GIVEN DATA:

*** Block opens ***

(* ===== verification/CsvPlan.v ===== *)
(** * Frequency plans as CHIRP CSV (crates/syntonia/src/import/csv.rs,
      export/csv.rs, csv_formula.rs, plan.rs)

    A plan is written as one record of nineteen cells per channel, and read back
    with warnings for what cannot be represented. The CSV syntax itself is the
    [csv] crate's, the class [CsvFormat]. Text is a list of code points. *)

From Stdlib Require Import SpecFloat.
From S2P Require Import Prelude Float Decimal FloatRound Signal Bcd Tone ChannelCodec Validate.

Local Open Scope Z_scope.

Abbreviation text := (list Z) (only parsing).

(** The reader yields the records after the header; what the writer wrote reads
    back. A record has at least one field. *)
Class CsvFormat (E : Type) : Type := {
  csv_document : list (list text) -> text;
  csv_records : text -> list (result (list text) E);
  csv_reads_back header rows :
    header <> [] -> Forall (fun r => r <> []) rows ->
    csv_records (csv_document (header :: rows)) = map Ok rows }.

(** ** Formula markers (csv_formula.rs) *)

Definition FORMULA_LEADERS : list Z := [61; 43; 45; 64; 9; 13].
Definition GUARD : Z := 39.

Definition needs_guard (first : Z) : bool := (first =? GUARD) || existsb (Z.eqb first) FORMULA_LEADERS.

Definition neutralize (value : text) : text :=
  match value with
  | first :: _ => if needs_guard first then GUARD :: value else value
  | [] => value
  end.

Definition restore (value : text) : text :=
  match value with
  | g :: (c :: _) as rest => if (g =? GUARD) && needs_guard c then tail value else value
  | _ => value
  end.

(** ** Plans (plan.rs) *)

Record FrequencyPlan : Type := mkPlan {
  fp_name : text; fp_radio_model : option text; fp_channels : list Channel; fp_created : option text }.

Definition plan_channel (plan : FrequencyPlan) (index : Z) : option Channel :=
  find (fun ch => ch_index ch =? index) (fp_channels plan).
Definition channel_count (plan : FrequencyPlan) : nat := length (fp_channels plan).

(** ** Export (export/csv.rs) *)

Definition format_mhz (f : Frequency) : text := format_fixed 6 (Signal.as_mhz_f64 (Signal.Hz f)).

Definition csv_header : list text :=
  map byte_str ["Location"; "Name"; "Frequency"; "Duplex"; "Offset"; "Tone"; "rToneFreq"; "cToneFreq";
    "DtcsCode"; "DtcsPolarity"; "Mode"; "TStep"; "Skip"; "Power"; "Comment"; "URCALL"; "RPT1CALL";
    "RPT2CALL"; "DVCODE"]%string.

Definition duplex_cells (ch : Channel) : text * text :=
  match ch_offset ch with
  | OffsetNone =>
      match ch_tx_freq ch with
      | None => (byte_str "off", byte_str "0.000000")
      | Some _ => ([], byte_str "0.000000")
      end
  | Plus off => (byte_str "+", format_mhz off)
  | Minus off => (byte_str "-", format_mhz off)
  | Split tx => (byte_str "split", format_mhz tx)
  end.

Definition tone_cells (tone : ToneMode) : list text :=
  match tone with
  | ToneNone => map byte_str [""; "88.5"; "88.5"; "023"; "NN"]%string
  | Ctcss hz =>
      [byte_str "Tone"; format_fixed 1 hz; format_fixed 1 hz; byte_str "023"; byte_str "NN"]
  | Dcs code polarity =>
      [byte_str "DTCS"; byte_str "88.5"; byte_str "88.5"; pad_zero 3 (show_uint code);
       match polarity with Normal => byte_str "NN" | Inverted => byte_str "RN" end]
  end.

Definition channel_to_record (ch : Channel) : list text :=
  let '(duplex, offset) := duplex_cells ch in
  [show_uint (ch_index ch); neutralize (ch_name ch); format_mhz (ch_rx_freq ch); duplex; offset]
  ++ tone_cells (ch_tone ch)
  ++ [match ch_bandwidth ch with Wide => byte_str "FM" | Narrow => byte_str "NFM" end;
      byte_str "5.00";
      match ch_scan ch with Include => [] | Skip => byte_str "S" end;
      match ch_power ch with High => byte_str "High" | Mid => byte_str "Mid" | Low => byte_str "Low" end;
      []; []; []; []; []].

Definition export_chirp_csv {E} `{CsvFormat E} (plan : FrequencyPlan) : text :=
  csv_document (csv_header :: map channel_to_record (fp_channels plan)).

(** ** Import (import/csv.rs) *)

Inductive ImportWarning : Type :=
| UnsupportedField (row : nat) (field value : text)
| InvalidFrequency (row : nat) (freq : text)
| InvalidOffset (row : nat) (offset : text)
| InvalidLocation (row : nat) (value : text)
| UnknownToneMode (row : nat) (mode : text)
| UnknownPowerLevel (row : nat) (level : text)
| SkippedEmptyRow (row : nat).

Inductive CsvImportError (E : Type) : Type := ReadFile | CsvParse (source : E).
Arguments ReadFile {E}.
Arguments CsvParse {E} _.

(** A value with the warnings pushed while computing it. *)
Definition Warned (A : Type) : Type := A * list ImportWarning.
Definition warned_bind {A B} (m : Warned A) (f : A -> Warned B) : Warned B :=
  let '(a, w) := m in let '(b, w') := f a in (b, w ++ w').
Notation "'let+' x ':=' m 'in' k" := (warned_bind m (fun x => k))
  (at level 10, x pattern, k at level 200) : akroasis_scope.

(** [record.get(idx).unwrap_or(default).trim()]. *)
Definition cell (record : list text) (idx : nat) (dflt : text) : text := trim (default dflt (record !! idx)).
Definition col (record : list text) (idx : nat) : text := cell record idx [].

Definition MAX_FREQ_MHZ : f64 := f64_of_Z 10000.

Definition mhz_to_hz (mhz : f64) : Z := f32_as_uint 64 (f64_mul mhz (f64_of_Z 1000000)).

Definition parse_location (location_str : text) (row : nat) : Warned Z :=
  match parse_uint 16 location_str with
  | Some n => (n, [])
  | None => (0, [InvalidLocation row location_str])
  end.

Definition parse_offset_hz (offset_str : text) (row : nat) : Warned Z :=
  match offset_str with
  | [] => (0, [])
  | _ =>
      match parse_f64 offset_str with
      | Some offset =>
          if f64_leb (f64_abs offset) MAX_FREQ_MHZ then (mhz_to_hz (f64_abs offset), [])
          else (0, [InvalidOffset row offset_str])
      | None => (0, [InvalidOffset row offset_str])
      end
  end.

Definition is_text (s : string) (t : text) : bool := bool_decide (t = byte_str s).

Definition parse_duplex (duplex : text) (rx_freq : Frequency) (offset_hz : Z)
  : option Frequency * FrequencyOffset :=
  if is_text "+" duplex then (Some (saturating_add 64 rx_freq offset_hz), Plus offset_hz)
  else if is_text "-" duplex then (Some (saturating_sub rx_freq offset_hz), Minus offset_hz)
  else if is_text "split" duplex then (Some offset_hz, Split offset_hz)
  else if is_text "off" duplex then (None, OffsetNone)
  else (Some rx_freq, OffsetNone).

Definition parse_ctcss (freq_str : text) (label : string) (row : nat) : Warned ToneMode :=
  let freq := default f32_zero (parse_f32 freq_str) in
  match CtcssTone_new freq with
  | Ok t => (Ctcss t, [])
  | Err _ => (ToneNone, [UnknownToneMode row (byte_str label ++ byte_str " with invalid freq " ++ freq_str)])
  end.

Definition parse_dcs_polarity (pol : text) : DcsPolarity :=
  match pol with 82 :: _ => Inverted | _ => Normal end.

Definition parse_tone (mode rtone ctone dtcs_code dtcs_pol : text) (row : nat) : Warned ToneMode :=
  if is_text "" mode || is_text "none" mode then (ToneNone, [])
  else if is_text "Tone" mode then parse_ctcss rtone "Tone" row
  else if is_text "TSQL" mode then parse_ctcss ctone "TSQL" row
  else if is_text "DTCS" mode then
    let code_val := default 0 (parse_uint 16 dtcs_code) in
    match DcsCode_new code_val with
    | Err _ => (ToneNone, [UnknownToneMode row (byte_str "DTCS with invalid code " ++ dtcs_code)])
    | Ok code => (Dcs code (parse_dcs_polarity dtcs_pol), [])
    end
  else (ToneNone, [UnknownToneMode row mode]).

Definition parse_mode (mode : text) (row : nat) : Warned Bandwidth :=
  if is_text "NFM" mode then (Narrow, [])
  else if is_text "FM" mode then (Wide, [])
  else (Wide, [UnsupportedField row (byte_str "Mode") mode]).

(** [trim_end_matches('w')]. *)
Fixpoint drop_w (l : text) : text :=
  match l with 119 :: r => drop_w r | _ => l end.
Definition trim_end_w (l : text) : text := rev (drop_w (rev l)).

(** No letter outside ASCII lowercases to a text that the match or the number
    parser accepts. *)
Definition parse_power (power : text) (row : nat) : Warned PowerLevel :=
  let lower := map ascii_lower power in
  if is_text "high" lower then (High, [])
  else if is_text "mid" lower || is_text "medium" lower then (Mid, [])
  else if is_text "low" lower then (Low, [])
  else
    match parse_f64 (trim_end_w lower) with
    | Some watts =>
        if f64_leb (f64_of_Z 4) watts then (High, [])
        else if f64_leb (f64_of_Z 2) watts then (Mid, [])
        else (Low, [])
    | None => (High, [UnknownPowerLevel row power])
    end.

Definition dstar_warnings (record : list text) (row : nat) : list ImportWarning :=
  omap (fun '(field_col, field_name) =>
          match col record field_col with
          | [] => None
          | val => Some (UnsupportedField row (byte_str field_name) val)
          end)
    [(15%nat, "URCALL"); (16%nat, "RPT1CALL"); (17%nat, "RPT2CALL"); (18%nat, "DVCODE")]%string.

Definition parse_record (record : list text) (row : nat) : Warned (option Channel) :=
  let freq_str := col record 2 in
  if is_text "" freq_str || is_text "0.000000" freq_str then (None, [SkippedEmptyRow row])
  else
    match parse_f64 freq_str with
    | None => (None, [InvalidFrequency row freq_str])
    | Some freq_mhz =>
        if negb (f64_ltb f64_zero freq_mhz && f64_leb freq_mhz MAX_FREQ_MHZ)
        then (None, [InvalidFrequency row freq_str])
        else
          let rx_freq := mhz_to_hz freq_mhz in
          let+ location := parse_location (col record 0) row in
          let name := restore (col record 1) in
          let duplex := col record 3 in
          let+ offset_hz := parse_offset_hz (col record 4) row in
          let '(tx_freq, offset) := parse_duplex duplex rx_freq offset_hz in
          let+ tone := parse_tone (col record 5) (cell record 6 (byte_str "88.5")) (cell record 7 (byte_str "88.5"))
                         (cell record 8 (byte_str "023")) (cell record 9 (byte_str "NN")) row in
          let+ bandwidth := parse_mode (cell record 10 (byte_str "FM")) row in
          let scan := if is_text "S" (cell record 12 []) then Skip else Include in
          let+ power := parse_power (cell record 13 (byte_str "High")) row in
          (Some (mkChannel location name rx_freq tx_freq offset tone power bandwidth scan false),
           dstar_warnings record row)
    end.

(** The loop over the records: it stops at the first one that does not parse. *)
Fixpoint import_records {E} (row : nat) (records : list (result (list text) E))
  : result (Warned (list Channel)) (CsvImportError E) :=
  match records with
  | [] => Ok ([], [])
  | Err e :: _ => Err (CsvParse e)
  | Ok record :: rest =>
      let '(channel, w) := parse_record record row in
      let? (channels, w') := import_records (S row) rest in
      Ok (match channel with Some ch => ch :: channels | None => channels end, w ++ w')
  end.

Definition import_chirp_csv_reader {E} `{CsvFormat E} (reader : text)
  : result (FrequencyPlan * list ImportWarning) (CsvImportError E) :=
  let? (channels, warnings) := import_records 2 (csv_records reader) in
  Ok (mkPlan [] None channels None, warnings).

(** [None] is a file that cannot be opened. *)
Definition import_chirp_csv {E} `{CsvFormat E} (file : option text)
  : result (FrequencyPlan * list ImportWarning) (CsvImportError E) :=
  match file with
  | None => Err ReadFile
  | Some reader => import_chirp_csv_reader reader
  end.

(** * Lemmas *)

(** ** Cells *)

Lemma trim_start_visible s : Forall (fun c => is_whitespace c = false) s -> trim_start s = s.
Proof. intros [|c l Hc _]; [done|]. cbn. by rewrite Hc. Qed.

Lemma trim_visible s : Forall (fun c => is_whitespace c = false) s -> trim s = s.
Proof.
  intros Hs. unfold trim. rewrite (trim_start_visible s) by done.
  rewrite trim_start_visible by (by apply Forall_rev). apply rev_involutive.
Qed.

Lemma digits_visible s : Forall (fun c => is_digit c = true) s -> Forall (fun c => is_whitespace c = false) s.
Proof. intros Hs. apply (Forall_impl _ _ _ Hs). intros c Hc. unfold is_digit, is_whitespace in *. lia. Qed.

Lemma trim_digits s : Forall (fun c => is_digit c = true) s -> trim s = s.
Proof. intros Hs. by apply trim_visible, digits_visible. Qed.

(** ** Frequencies in megahertz *)

(** A frequency or offset of at most 10 GHz that scales back exactly. *)
Definition mhz_exact (n : Z) : bool := (n <=? 10000 * MILLION) && scales_back n.

Definition mhz_text (n : Z) : text := show_uint (n / MILLION) ++ [46] ++ pad_zero 6 (show_uint (n mod MILLION)).

Lemma mhz_text_visible n : 0 <= n -> trim (mhz_text n) = mhz_text n.
Proof.
  intros Hn. apply trim_visible. pose proof (Z.mod_pos_bound n MILLION ltac:(done)).
  apply Forall_app. split; [apply digits_visible, show_uint_digits, Z.div_pos; done|].
  apply Forall_app. split; [by constructor|]. apply digits_visible, pad_zero_digits, show_uint_digits. lia.
Qed.

Lemma parse_mhz_text n :
  0 <= n -> parse_f64 (mhz_text n) = Some (float_ratio f64_prec f64_emax false n MILLION).
Proof. intros Hn. exact (parse_fixed f64_prec f64_emax 6 n Hn ltac:(done)). Qed.

Lemma format_mhz_text n : 0 < n <= 10000 * MILLION -> format_mhz n = mhz_text n.
Proof.
  intros Hn. unfold format_mhz, as_mhz_f64. apply format_nearest_million; [unfold MILLION in *; lia|].
  apply f64_div_nearest; unfold MILLION in *; cbn [as_hz]; lia.
Qed.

*** Block closes ***

YOUR INSTRUCTIONS: Search the material above for the string "reader", and copy every line in which it turns up.

SOLUTION TO THIS EXERCISE:
(** The reader yields the records after the header; what the writer wrote reads
Definition import_chirp_csv_reader {E} `{CsvFormat E} (reader : text)
  let? (channels, warnings) := import_records 2 (csv_records reader) in
  | Some reader => import_chirp_csv_reader reader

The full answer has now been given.